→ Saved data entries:
::::::

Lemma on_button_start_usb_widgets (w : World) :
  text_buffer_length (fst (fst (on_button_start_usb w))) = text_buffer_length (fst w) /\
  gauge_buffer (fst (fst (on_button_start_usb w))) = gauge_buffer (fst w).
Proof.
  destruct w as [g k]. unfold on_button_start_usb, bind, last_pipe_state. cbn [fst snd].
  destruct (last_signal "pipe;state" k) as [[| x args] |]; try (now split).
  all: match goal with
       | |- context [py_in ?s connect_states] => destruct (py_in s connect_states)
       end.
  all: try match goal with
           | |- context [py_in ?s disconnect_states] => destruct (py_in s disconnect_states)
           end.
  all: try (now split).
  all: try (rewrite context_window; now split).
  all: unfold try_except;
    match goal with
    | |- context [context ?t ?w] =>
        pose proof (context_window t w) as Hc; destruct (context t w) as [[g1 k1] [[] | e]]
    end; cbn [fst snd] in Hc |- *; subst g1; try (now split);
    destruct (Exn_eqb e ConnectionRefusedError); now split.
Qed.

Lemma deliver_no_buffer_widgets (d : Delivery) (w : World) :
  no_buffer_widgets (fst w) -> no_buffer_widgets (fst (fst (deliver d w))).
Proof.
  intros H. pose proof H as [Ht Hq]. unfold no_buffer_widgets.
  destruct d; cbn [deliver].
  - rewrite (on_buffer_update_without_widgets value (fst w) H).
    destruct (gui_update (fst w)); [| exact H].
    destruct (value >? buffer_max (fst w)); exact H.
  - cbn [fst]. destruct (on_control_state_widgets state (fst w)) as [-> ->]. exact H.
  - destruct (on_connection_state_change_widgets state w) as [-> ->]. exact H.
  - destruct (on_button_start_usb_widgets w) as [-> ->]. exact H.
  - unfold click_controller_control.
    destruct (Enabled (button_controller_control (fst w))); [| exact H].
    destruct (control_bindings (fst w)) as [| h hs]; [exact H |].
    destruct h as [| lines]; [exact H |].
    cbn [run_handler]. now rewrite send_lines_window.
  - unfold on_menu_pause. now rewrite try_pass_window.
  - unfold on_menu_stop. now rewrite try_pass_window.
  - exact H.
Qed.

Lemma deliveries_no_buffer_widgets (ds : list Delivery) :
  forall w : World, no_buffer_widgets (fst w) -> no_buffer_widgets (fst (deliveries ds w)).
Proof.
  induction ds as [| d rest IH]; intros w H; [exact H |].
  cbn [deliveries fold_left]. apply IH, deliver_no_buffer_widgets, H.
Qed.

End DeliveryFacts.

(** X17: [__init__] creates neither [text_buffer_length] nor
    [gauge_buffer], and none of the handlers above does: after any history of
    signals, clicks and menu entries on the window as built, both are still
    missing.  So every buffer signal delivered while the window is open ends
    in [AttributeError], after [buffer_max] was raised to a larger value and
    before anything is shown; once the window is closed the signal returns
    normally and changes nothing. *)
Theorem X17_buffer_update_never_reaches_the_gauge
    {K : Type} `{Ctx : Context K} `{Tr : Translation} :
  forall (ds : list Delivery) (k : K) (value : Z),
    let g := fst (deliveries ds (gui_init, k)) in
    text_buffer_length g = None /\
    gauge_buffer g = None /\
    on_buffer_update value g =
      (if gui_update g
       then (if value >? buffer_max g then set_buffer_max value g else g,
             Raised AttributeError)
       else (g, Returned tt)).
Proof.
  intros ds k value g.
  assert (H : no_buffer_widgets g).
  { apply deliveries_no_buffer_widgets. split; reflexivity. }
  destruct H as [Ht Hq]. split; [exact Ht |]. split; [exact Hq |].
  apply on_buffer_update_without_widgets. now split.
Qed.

::::::

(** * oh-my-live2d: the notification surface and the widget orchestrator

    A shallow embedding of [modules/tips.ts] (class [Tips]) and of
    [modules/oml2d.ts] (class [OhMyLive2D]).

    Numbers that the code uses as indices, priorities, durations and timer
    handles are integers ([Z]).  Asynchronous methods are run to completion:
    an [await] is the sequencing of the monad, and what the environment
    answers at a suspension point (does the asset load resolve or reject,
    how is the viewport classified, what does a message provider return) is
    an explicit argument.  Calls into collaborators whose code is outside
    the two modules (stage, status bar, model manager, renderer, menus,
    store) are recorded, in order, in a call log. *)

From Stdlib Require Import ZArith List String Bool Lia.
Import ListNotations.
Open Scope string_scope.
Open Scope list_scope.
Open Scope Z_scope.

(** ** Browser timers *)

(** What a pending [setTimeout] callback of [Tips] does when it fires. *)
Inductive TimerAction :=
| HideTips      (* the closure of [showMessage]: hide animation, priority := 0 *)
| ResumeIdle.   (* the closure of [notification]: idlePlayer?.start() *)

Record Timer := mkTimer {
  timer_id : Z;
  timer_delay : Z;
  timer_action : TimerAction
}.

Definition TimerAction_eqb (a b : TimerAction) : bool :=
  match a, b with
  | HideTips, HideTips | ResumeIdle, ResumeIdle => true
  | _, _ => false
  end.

::::::

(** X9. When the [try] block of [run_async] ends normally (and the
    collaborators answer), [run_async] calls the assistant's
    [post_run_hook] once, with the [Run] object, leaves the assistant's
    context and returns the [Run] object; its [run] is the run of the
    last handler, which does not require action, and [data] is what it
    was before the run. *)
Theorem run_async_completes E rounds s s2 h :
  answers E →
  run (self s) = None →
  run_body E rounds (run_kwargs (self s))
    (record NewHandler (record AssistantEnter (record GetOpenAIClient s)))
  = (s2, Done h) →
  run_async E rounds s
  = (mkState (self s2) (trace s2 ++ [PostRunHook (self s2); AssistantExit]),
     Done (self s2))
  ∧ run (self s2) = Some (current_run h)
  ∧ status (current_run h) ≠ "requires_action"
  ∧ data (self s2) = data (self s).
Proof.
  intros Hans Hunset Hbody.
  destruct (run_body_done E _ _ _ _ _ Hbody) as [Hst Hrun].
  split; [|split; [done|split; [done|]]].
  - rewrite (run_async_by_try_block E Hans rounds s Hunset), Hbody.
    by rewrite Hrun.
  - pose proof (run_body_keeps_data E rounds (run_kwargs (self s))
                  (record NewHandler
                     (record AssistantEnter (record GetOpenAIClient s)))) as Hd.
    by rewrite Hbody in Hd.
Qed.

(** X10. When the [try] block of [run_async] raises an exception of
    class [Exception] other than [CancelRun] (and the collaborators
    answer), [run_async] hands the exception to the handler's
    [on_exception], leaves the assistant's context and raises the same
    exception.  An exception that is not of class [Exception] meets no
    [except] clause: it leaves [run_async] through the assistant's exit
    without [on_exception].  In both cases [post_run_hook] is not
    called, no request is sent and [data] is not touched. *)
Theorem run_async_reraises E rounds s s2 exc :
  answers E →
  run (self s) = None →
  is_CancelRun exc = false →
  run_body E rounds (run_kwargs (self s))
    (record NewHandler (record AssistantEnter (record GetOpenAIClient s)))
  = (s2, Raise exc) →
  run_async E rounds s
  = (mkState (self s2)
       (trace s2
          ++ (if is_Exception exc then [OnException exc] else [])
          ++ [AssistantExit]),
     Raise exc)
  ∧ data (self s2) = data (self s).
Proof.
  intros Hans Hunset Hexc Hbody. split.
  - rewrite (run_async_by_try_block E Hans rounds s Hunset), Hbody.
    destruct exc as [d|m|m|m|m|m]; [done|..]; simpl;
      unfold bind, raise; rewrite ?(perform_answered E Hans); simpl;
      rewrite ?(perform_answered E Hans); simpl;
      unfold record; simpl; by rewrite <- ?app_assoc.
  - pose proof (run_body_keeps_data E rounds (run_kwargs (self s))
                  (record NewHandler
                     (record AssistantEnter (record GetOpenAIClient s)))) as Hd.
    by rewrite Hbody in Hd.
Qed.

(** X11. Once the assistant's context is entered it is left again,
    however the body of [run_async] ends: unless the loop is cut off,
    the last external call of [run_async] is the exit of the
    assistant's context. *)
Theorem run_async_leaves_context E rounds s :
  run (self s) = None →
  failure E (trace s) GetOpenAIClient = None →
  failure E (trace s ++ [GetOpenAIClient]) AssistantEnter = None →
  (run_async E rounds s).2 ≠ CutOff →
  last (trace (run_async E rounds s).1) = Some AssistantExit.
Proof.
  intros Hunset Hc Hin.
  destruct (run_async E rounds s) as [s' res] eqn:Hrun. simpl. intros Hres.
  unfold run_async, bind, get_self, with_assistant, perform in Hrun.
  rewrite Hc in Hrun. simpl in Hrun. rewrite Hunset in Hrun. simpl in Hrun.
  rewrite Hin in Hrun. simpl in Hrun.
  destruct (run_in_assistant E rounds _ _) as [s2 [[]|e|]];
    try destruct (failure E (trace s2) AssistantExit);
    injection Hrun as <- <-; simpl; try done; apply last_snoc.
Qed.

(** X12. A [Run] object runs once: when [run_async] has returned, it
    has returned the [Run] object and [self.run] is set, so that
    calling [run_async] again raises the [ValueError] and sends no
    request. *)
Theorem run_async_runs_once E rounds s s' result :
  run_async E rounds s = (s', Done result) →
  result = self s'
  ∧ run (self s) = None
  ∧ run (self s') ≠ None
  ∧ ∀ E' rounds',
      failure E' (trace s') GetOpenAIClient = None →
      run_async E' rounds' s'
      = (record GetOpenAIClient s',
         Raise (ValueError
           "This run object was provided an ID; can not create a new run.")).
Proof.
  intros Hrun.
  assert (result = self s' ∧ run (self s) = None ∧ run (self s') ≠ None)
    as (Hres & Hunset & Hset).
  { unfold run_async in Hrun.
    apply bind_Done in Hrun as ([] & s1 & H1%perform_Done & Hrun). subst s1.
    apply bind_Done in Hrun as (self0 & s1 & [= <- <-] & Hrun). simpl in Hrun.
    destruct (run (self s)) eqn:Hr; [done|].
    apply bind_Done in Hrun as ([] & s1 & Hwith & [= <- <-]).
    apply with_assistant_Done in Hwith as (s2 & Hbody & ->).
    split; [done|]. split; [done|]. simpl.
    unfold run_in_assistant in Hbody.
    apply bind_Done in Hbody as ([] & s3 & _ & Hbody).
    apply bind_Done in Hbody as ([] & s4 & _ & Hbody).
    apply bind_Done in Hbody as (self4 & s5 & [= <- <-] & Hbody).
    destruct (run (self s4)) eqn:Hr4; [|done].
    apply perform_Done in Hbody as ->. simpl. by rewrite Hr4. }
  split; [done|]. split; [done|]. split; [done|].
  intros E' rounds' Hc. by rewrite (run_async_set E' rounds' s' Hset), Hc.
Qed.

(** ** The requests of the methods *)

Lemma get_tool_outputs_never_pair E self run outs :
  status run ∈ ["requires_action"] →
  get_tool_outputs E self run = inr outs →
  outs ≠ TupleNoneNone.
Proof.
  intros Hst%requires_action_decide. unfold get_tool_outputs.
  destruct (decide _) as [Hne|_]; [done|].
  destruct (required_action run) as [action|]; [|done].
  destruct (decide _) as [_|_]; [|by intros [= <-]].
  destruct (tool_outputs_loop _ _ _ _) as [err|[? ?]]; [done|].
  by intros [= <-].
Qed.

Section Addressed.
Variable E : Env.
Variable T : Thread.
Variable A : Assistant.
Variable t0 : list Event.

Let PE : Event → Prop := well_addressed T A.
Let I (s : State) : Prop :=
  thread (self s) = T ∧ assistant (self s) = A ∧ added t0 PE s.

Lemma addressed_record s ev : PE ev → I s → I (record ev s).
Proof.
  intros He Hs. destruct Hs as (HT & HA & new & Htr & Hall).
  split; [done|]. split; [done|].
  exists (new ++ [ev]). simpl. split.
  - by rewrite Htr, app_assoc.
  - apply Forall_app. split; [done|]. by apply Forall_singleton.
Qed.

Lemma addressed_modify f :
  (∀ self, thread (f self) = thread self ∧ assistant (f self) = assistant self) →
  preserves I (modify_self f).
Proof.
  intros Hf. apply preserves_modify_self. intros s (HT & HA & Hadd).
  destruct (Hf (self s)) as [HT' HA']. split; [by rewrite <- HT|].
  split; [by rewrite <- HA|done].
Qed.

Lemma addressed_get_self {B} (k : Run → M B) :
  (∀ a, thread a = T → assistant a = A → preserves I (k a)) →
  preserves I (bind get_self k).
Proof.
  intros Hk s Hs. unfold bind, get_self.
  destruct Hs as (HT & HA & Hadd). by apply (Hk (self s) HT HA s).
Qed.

::::::

→ Directions for this task:
Only the lines above starting at the one containing "Lemma on_button_start_usb_widgets (w" and ending at the one containing "destruct (Exn_eqb e", both included, are to be returned, exactly as they read.

→ Answer to the problem:
Lemma on_button_start_usb_widgets (w : World) :
  text_buffer_length (fst (fst (on_button_start_usb w))) = text_buffer_length (fst w) /\
  gauge_buffer (fst (fst (on_button_start_usb w))) = gauge_buffer (fst w).
Proof.
  destruct w as [g k]. unfold on_button_start_usb, bind, last_pipe_state. cbn [fst snd].
  destruct (last_signal "pipe;state" k) as [[| x args] |]; try (now split).
  all: match goal with
       | |- context [py_in ?s connect_states] => destruct (py_in s connect_states)
       end.
  all: try match goal with
           | |- context [py_in ?s disconnect_states] => destruct (py_in s disconnect_states)
           end.
  all: try (now split).
  all: try (rewrite context_window; now split).
  all: unfold try_except;
    match goal with
    | |- context [context ?t ?w] =>
        pose proof (context_window t w) as Hc; destruct (context t w) as [[g1 k1] [[] | e]]
    end; cbn [fst snd] in Hc |- *; subst g1; try (now split);
    destruct (Exn_eqb e ConnectionRefusedError); now split.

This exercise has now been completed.